● PROBLEM TO SOLVE
Go through the entries below and work out how many lines include "MissingServerCertAndKey"; give only that number.

***** EXERCISE DATA

(* ===== verification/Tls.v ===== *)
(** * TLS settings

    [config/src/tls/common.rs], [tls/client.rs] and [tls/server.rs]: what the
    configuration says of TLS, turned into the configuration of the library
    rustls. The library is the class [Rustls]: certificates, keys and root stores
    are its types, its configuration of a client or a server is represented by
    what it is built from. Files are read through [fs]. *)
From Stdlib Require Import Ascii.
From stdpp Require Import base list gmap strings numbers option.
From S2P Require Import Prelude Text Service FileWatcher JwtBuilder.
Open Scope string_scope.

Class Rustls : Type := {
  CertificateDer : Type;
  PrivateKeyDer : Type;
  CertifiedKey : Type;
  PemError : Type;
  (** The error of a file that cannot be read. *)
  pem_io : PemError;
  PemError_fmt : PemError -> string;
  certificate_from_pem : string -> Result CertificateDer PemError;
  private_key_from_pem : string -> Result PrivateKeyDer PemError;
  certified_key_from_der : list CertificateDer -> PrivateKeyDer -> option CertifiedKey;
  (** [RootCertStore::add]: whether the certificate is accepted as a root. *)
  root_error : CertificateDer -> option string;
  load_native_certs : option (list CertificateDer);
  (** [WebPkiClientVerifier::builder(roots).build()]. *)
  client_verifier_error : list CertificateDer -> option string;
}.

Module Tls.

Inductive ConfigError `{Rustls} : Type :=
| InvalidTlsVersion (s : string)
| InvalidPem (e : PemError)
| InvalidFile (s : string)
| CannotUseBoth (s : string)
| RootStore (e : string)
| ConfigBuilder (e : string)
| MissingServerCertAndKey
| VerifierBuilder (e : string)
| Unknown.
Definition ConfigError_fmt `{Rustls} (e : ConfigError) : string :=
  match e with
  | InvalidTlsVersion s => "invalid tls version: " +:+ s
  | InvalidPem e => "invalid pem format: " +:+ PemError_fmt e
  | InvalidFile s => "error reading cert/key from file: " +:+ s
  | CannotUseBoth s => "cannot use both file and pem for " +:+ s
  | RootStore e => "root store error: " +:+ e
  | ConfigBuilder _ => "config builder error"
  | MissingServerCertAndKey => "missing server cert and key. cert_{file, pem} and key_{file, pem} must be set"
  | VerifierBuilder _ => "verifier builder error"
  | Unknown => "unknown error"
  end.

(** ** The common part *)
Record Config : Type := mkConfig {
  ca_file : option string;
  ca_pem : option string;
  include_system_ca_certs_pool : bool;
  cert_file : option string;
  cert_pem : option string;
  key_file : option string;
  key_pem : option string;
  tls_version : string;
  reload_interval : option N;
}.
Definition default : Config := mkConfig None None false None None None None "tls1.3" None.

Definition with_ca_file (s : string) (c : Config) : Config :=
  mkConfig (Some s) (ca_pem c) (include_system_ca_certs_pool c) (cert_file c) (cert_pem c) (key_file c) (key_pem c) (tls_version c) (reload_interval c).
Definition with_ca_pem (s : string) (c : Config) : Config :=
  mkConfig (ca_file c) (Some s) (include_system_ca_certs_pool c) (cert_file c) (cert_pem c) (key_file c) (key_pem c) (tls_version c) (reload_interval c).
Definition with_include_system_ca_certs_pool (b : bool) (c : Config) : Config :=
  mkConfig (ca_file c) (ca_pem c) b (cert_file c) (cert_pem c) (key_file c) (key_pem c) (tls_version c) (reload_interval c).
Definition with_cert_file (s : string) (c : Config) : Config :=
  mkConfig (ca_file c) (ca_pem c) (include_system_ca_certs_pool c) (Some s) (cert_pem c) (key_file c) (key_pem c) (tls_version c) (reload_interval c).
Definition with_cert_pem (s : string) (c : Config) : Config :=
  mkConfig (ca_file c) (ca_pem c) (include_system_ca_certs_pool c) (cert_file c) (Some s) (key_file c) (key_pem c) (tls_version c) (reload_interval c).
Definition with_key_file (s : string) (c : Config) : Config :=
  mkConfig (ca_file c) (ca_pem c) (include_system_ca_certs_pool c) (cert_file c) (cert_pem c) (Some s) (key_pem c) (tls_version c) (reload_interval c).
Definition with_key_pem (s : string) (c : Config) : Config :=
  mkConfig (ca_file c) (ca_pem c) (include_system_ca_certs_pool c) (cert_file c) (cert_pem c) (key_file c) (Some s) (tls_version c) (reload_interval c).
Definition with_tls_version (s : string) (c : Config) : Config :=
  mkConfig (ca_file c) (ca_pem c) (include_system_ca_certs_pool c) (cert_file c) (cert_pem c) (key_file c) (key_pem c) s (reload_interval c).
Definition with_reload_interval (d : option N) (c : Config) : Config :=
  mkConfig (ca_file c) (ca_pem c) (include_system_ca_certs_pool c) (cert_file c) (cert_pem c) (key_file c) (key_pem c) (tls_version c) d.

Definition is_some {A} (o : option A) : bool := match o with Some _ => true | None => false end.
Definition has_ca_file (c : Config) : bool := is_some (ca_file c).
Definition has_ca_pem (c : Config) : bool := is_some (ca_pem c).
Definition has_ca (c : Config) : bool := has_ca_file c || has_ca_pem c.
Definition has_cert_file (c : Config) : bool := is_some (cert_file c).
Definition has_cert_pem (c : Config) : bool := is_some (cert_pem c).
Definition has_key_file (c : Config) : bool := is_some (key_file c).
Definition has_key_pem (c : Config) : bool := is_some (key_pem c).

Inductive TlsVersion : Type := TLS12 | TLS13.
Definition parse_version `{Rustls} (s : string) : Result TlsVersion ConfigError :=
  if decide (s = "tls1.2") then Ok TLS12
  else if decide (s = "tls1.3") then Ok TLS13
  else Err (InvalidTlsVersion s).

Section tls.
Context `{Rustls} `{Notify}.

(** [from_pem_file]. *)
Definition certificate_from_pem_file (fs : FileSystem) (path : string) : Result CertificateDer PemError :=
  match fs path with Some pem => certificate_from_pem pem | None => Err pem_io end.
Definition private_key_from_pem_file (fs : FileSystem) (path : string) : Result PrivateKeyDer PemError :=
  match fs path with Some pem => private_key_from_pem pem | None => Err pem_io end.

Definition to_certified_key (certs : list CertificateDer) (k : PrivateKeyDer) : panics CertifiedKey :=
  expect (certified_key_from_der certs k) "called `Result::unwrap()` on an `Err` value".

(** ** Certificate resolvers *)
Record WatcherCertResolver : Type := mkWatcherCertResolver {
  wr_key_file : string;
  wr_cert_file : string;
  wr_watchers : list FileWatcher;
  wr_cert : CertifiedKey;
}.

**********

● YOUR RESPONSE
2